[Items from a data source]
---+---
(* ===== verification/GatewayProps.v ===== *)
(** * What the gateway promises, end to end

    The theorems follow one request through the three components, with the other
    tasks running between its critical sections. *)
From stdpp Require Import base gmap strings list fin_maps fin_sets relations.
From Stdlib Require Import ZArith Lia.
From S2P Require Import Prelude Steps Rust Externals Crates Clock Devices Admin Events World Pairing.
From S2P Require Import PairingFacts PairingSpec Webauthn WebauthnFacts.
From S2P Require Import Session SessionInv SessionOps SessionLogin Authorize.
From S2P Require Import SessionSpec SessionProps Gateway GatewayFacts.
Local Open Scope Z_scope.

Section Props.
Context `{Base64, !Base64Laws _, Crypto, !CryptoLaws _, Http, Tokio, !Webauthn Transport, World W, !WorldLaws W}.
Context (d0 : gmap string Device) (config : GwConfig) (other inner : nat → Gw * W → Gw * W).

Lemma zoom_ceremonies_wp {E A} (m : M Ceremonies E A) (Q : outcome E A → Gw * W → Prop) p i c w :
  wp m (λ r c', Q r (mkGw p i c', w)) c → wp (in_ceremonies m) Q (mkGw p i c, w).
Proof. intros Hm. apply wp_zoom. exact Hm. Qed.

(** What a task may rely on at a place where the others ran. *)
Lemma elsewhere_wp {E} n (Q : outcome E unit → Gw * W → Prop) t :
  (∀ n t, rtc gw_step t (other n t)) → gw_inv d0 t →
  (∀ t', gw_inv d0 t' → Q (Ok tt) t') → wp (elsewhere other n) Q t.
Proof.
  intros Ho Hi HQ. apply wp_modify, HQ. eapply gw_steps_inv; [exact Hi|apply Ho].
Qed.
(* ===== verification/AuditProps.v ===== *)
(** * What becomes of an audit event, and what the desktop can rely on

    [audit_step] is one critical section of [WriteAudit]; a run is labelled with the
    bundles of tightening events handed to [tightened].  [accounted] says where
    each of them is: in the queue, pending, or in a counter the desktop is told. *)
From stdpp Require Import base gmap strings list sorting pretty relations.
From Stdlib Require Import ZArith Lia.
From S2P Require Import Prelude Steps Rust Externals Crates Clock Devices Admin Events World.
From S2P Require Import WriteAudit.
Local Open Scope Z_scope.

(** ** Counting *)

Definition sum_lengths {A B} (f : A → list B) (l : list A) : Z :=
  foldr (λ x n, Z.of_nat (length (f x)) + n) 0 l.

Lemma sum_lengths_app {A B} (f : A → list B) l k :
  sum_lengths f (l ++ k) = sum_lengths f l + sum_lengths f k.
Proof. induction l as [|x l IH]; simpl; lia. Qed.
Lemma sum_lengths_nonneg {A B} (f : A → list B) l : 0 <= sum_lengths f l.
Proof. induction l as [|x l IH]; simpl; lia. Qed.
Lemma sum_lengths_le {A B} (f g : A → list B) l :
  (∀ x, x ∈ l → (length (f x) <= length (g x))%nat) → sum_lengths f l <= sum_lengths g l.
Proof.
  induction l as [|x l IH]; intros Hl; simpl; [lia|].
  pose proof (Hl x ltac:(left)). specialize (IH (λ y Hy, Hl y ltac:(by right))). lia.
Qed.
Lemma sum_lengths_ext {A B} (f g : A → list B) l :
  (∀ x, x ∈ l → f x = g x) → sum_lengths f l = sum_lengths g l.
Proof.
  induction l as [|x l IH]; intros Hl; simpl; [done|].
  rewrite (Hl x) by left. rewrite IH; [done|]. intros y Hy. apply Hl. by right.
Qed.

(** What the desktop is told of lost tightening events, and what is yet to tell. *)
Definition reported (e : Event) : Z :=
  match ev_body e with EvAuditDropped _ n _ _ => n | _ => 0 end.
Definition reports (log : list Event) : Z := foldr (λ e n, reported e + n) 0 log.
Definition unreported (d : Deferred) : Z :=
  match d.(df_dropped) with Some r => r.(dr_lost_tightening) | None => 0 end.
Definition drop_report (e : Event) : bool :=
  match ev_body e with EvAuditDropped _ _ _ _ => true | _ => false end.

Lemma reports_app l k : reports (l ++ k) = reports l + reports k.
Proof. induction l as [|e l IH]; simpl; lia. Qed.
Lemma reports_dropped a b c since : reports [audit_dropped a b c since] = b.
Proof. unfold reports, reported. simpl. lia. Qed.
Lemma reports_quiet l : Forall (λ e, drop_report e = false) l → reports l = 0.
Proof.
  induction 1 as [|e l He _ IH]; simpl; [done|]. rewrite IH. unfold reported, drop_report in *.
  by destruct (ev_body e).
Qed.

(** The events of the bundles, none of which is a report itself. *)
Definition bundle_event (e : Event) : Prop := drop_report e = false.

Section AuditSteps.
Context `{World W, !WorldLaws W}.

(** ** Critical sections *)

Inductive audit_step : list (Audit * list Event) → Audits * W → Audits * W → Prop :=
| aud_flush (E : Type) t : audit_step [] t (in_deferred (E := E) flush t).2
| aud_tighten (E : Type) u events t : events ≠ [] → Forall bundle_event events →
    audit_step [(u, events)] t (in_deferred (E := E) (tighten u events) t).2
| aud_lost (E : Type) now t : audit_step [] t (count_lost (E := E) now t).2
| aud_omitted (E : Type) now t : audit_step [] t (in_deferred (E := E) (update (rejected_omitted now)) t).2
| aud_reserve u t : audit_step [] t (reserve_announced u t).2
| aud_summary (E : Type) u now t : audit_step [] t (rejection_summary (E := E) u now t).2
| aud_live live a w : audit_step [] (a, w) (set_live live a, w)
| aud_new n a w : audit_step [] (a, w) (set_next n a, w)
(** anything else in the process: the queue, the clock, the writer *)
| aud_world a w w' l : world_log w' = world_log w ++ l → Forall bundle_event l →
    world_time w <= world_time w' → audit_step [] (a, w) (a, w').

Inductive audit_run : list (Audit * list Event) → Audits * W → Audits * W → Prop :=
| run_refl t : audit_run [] t t
| run_step l k t1 t2 t3 : audit_run l t1 t2 → audit_step k t2 t3 → audit_run (l ++ k) t1 t3.

Lemma audit_run_once l t t' : audit_step l t t' → audit_run l t t'.
Proof. intros Hs. apply (run_step [] l t t t' (run_refl t) Hs). Qed.
Lemma audit_run_trans l k t1 t2 t3 :
  audit_run l t1 t2 → audit_run k t2 t3 → audit_run (l ++ k) t1 t3.
Proof.
  intros H1 H2. revert H1. induction H2 as [|k k' t t' t'' _ IH Hs]; intros H1; [by rewrite app_nil_r|].
  rewrite app_assoc. eapply run_step; [by apply IH|exact Hs].
Qed.

(** ** The accounts *)

Definition sent_of (key : Z) (emitted : list (Z * Event)) : list Event :=
  (filter (λ x, x.1 = key) emitted).*2.
Definition tag (key : Z) (l : list Event) : list (Z * Event) := pair key <$> l.
Definition pending_of (key : Z) (d : Deferred) : list Event :=
  match d.(df_pending) !! key with Some (_, events) => events | None => [] end.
---+---
**Assignment**
Beginning at the first line of the data above, retype each line until you reach the line containing "each of them", and include that one too. Add nothing else.

**Exercise result**
(* ===== verification/GatewayProps.v ===== *)
(** * What the gateway promises, end to end

    The theorems follow one request through the three components, with the other
    tasks running between its critical sections. *)
From stdpp Require Import base gmap strings list fin_maps fin_sets relations.
From Stdlib Require Import ZArith Lia.
From S2P Require Import Prelude Steps Rust Externals Crates Clock Devices Admin Events World Pairing.
From S2P Require Import PairingFacts PairingSpec Webauthn WebauthnFacts.
From S2P Require Import Session SessionInv SessionOps SessionLogin Authorize.
From S2P Require Import SessionSpec SessionProps Gateway GatewayFacts.
Local Open Scope Z_scope.

Section Props.
Context `{Base64, !Base64Laws _, Crypto, !CryptoLaws _, Http, Tokio, !Webauthn Transport, World W, !WorldLaws W}.
Context (d0 : gmap string Device) (config : GwConfig) (other inner : nat → Gw * W → Gw * W).

Lemma zoom_ceremonies_wp {E A} (m : M Ceremonies E A) (Q : outcome E A → Gw * W → Prop) p i c w :
  wp m (λ r c', Q r (mkGw p i c', w)) c → wp (in_ceremonies m) Q (mkGw p i c, w).
Proof. intros Hm. apply wp_zoom. exact Hm. Qed.

(** What a task may rely on at a place where the others ran. *)
Lemma elsewhere_wp {E} n (Q : outcome E unit → Gw * W → Prop) t :
  (∀ n t, rtc gw_step t (other n t)) → gw_inv d0 t →
  (∀ t', gw_inv d0 t' → Q (Ok tt) t') → wp (elsewhere other n) Q t.
Proof.
  intros Ho Hi HQ. apply wp_modify, HQ. eapply gw_steps_inv; [exact Hi|apply Ho].
Qed.
(* ===== verification/AuditProps.v ===== *)
(** * What becomes of an audit event, and what the desktop can rely on

    [audit_step] is one critical section of [WriteAudit]; a run is labelled with the
    bundles of tightening events handed to [tightened].  [accounted] says where
    each of them is: in the queue, pending, or in a counter the desktop is told. *)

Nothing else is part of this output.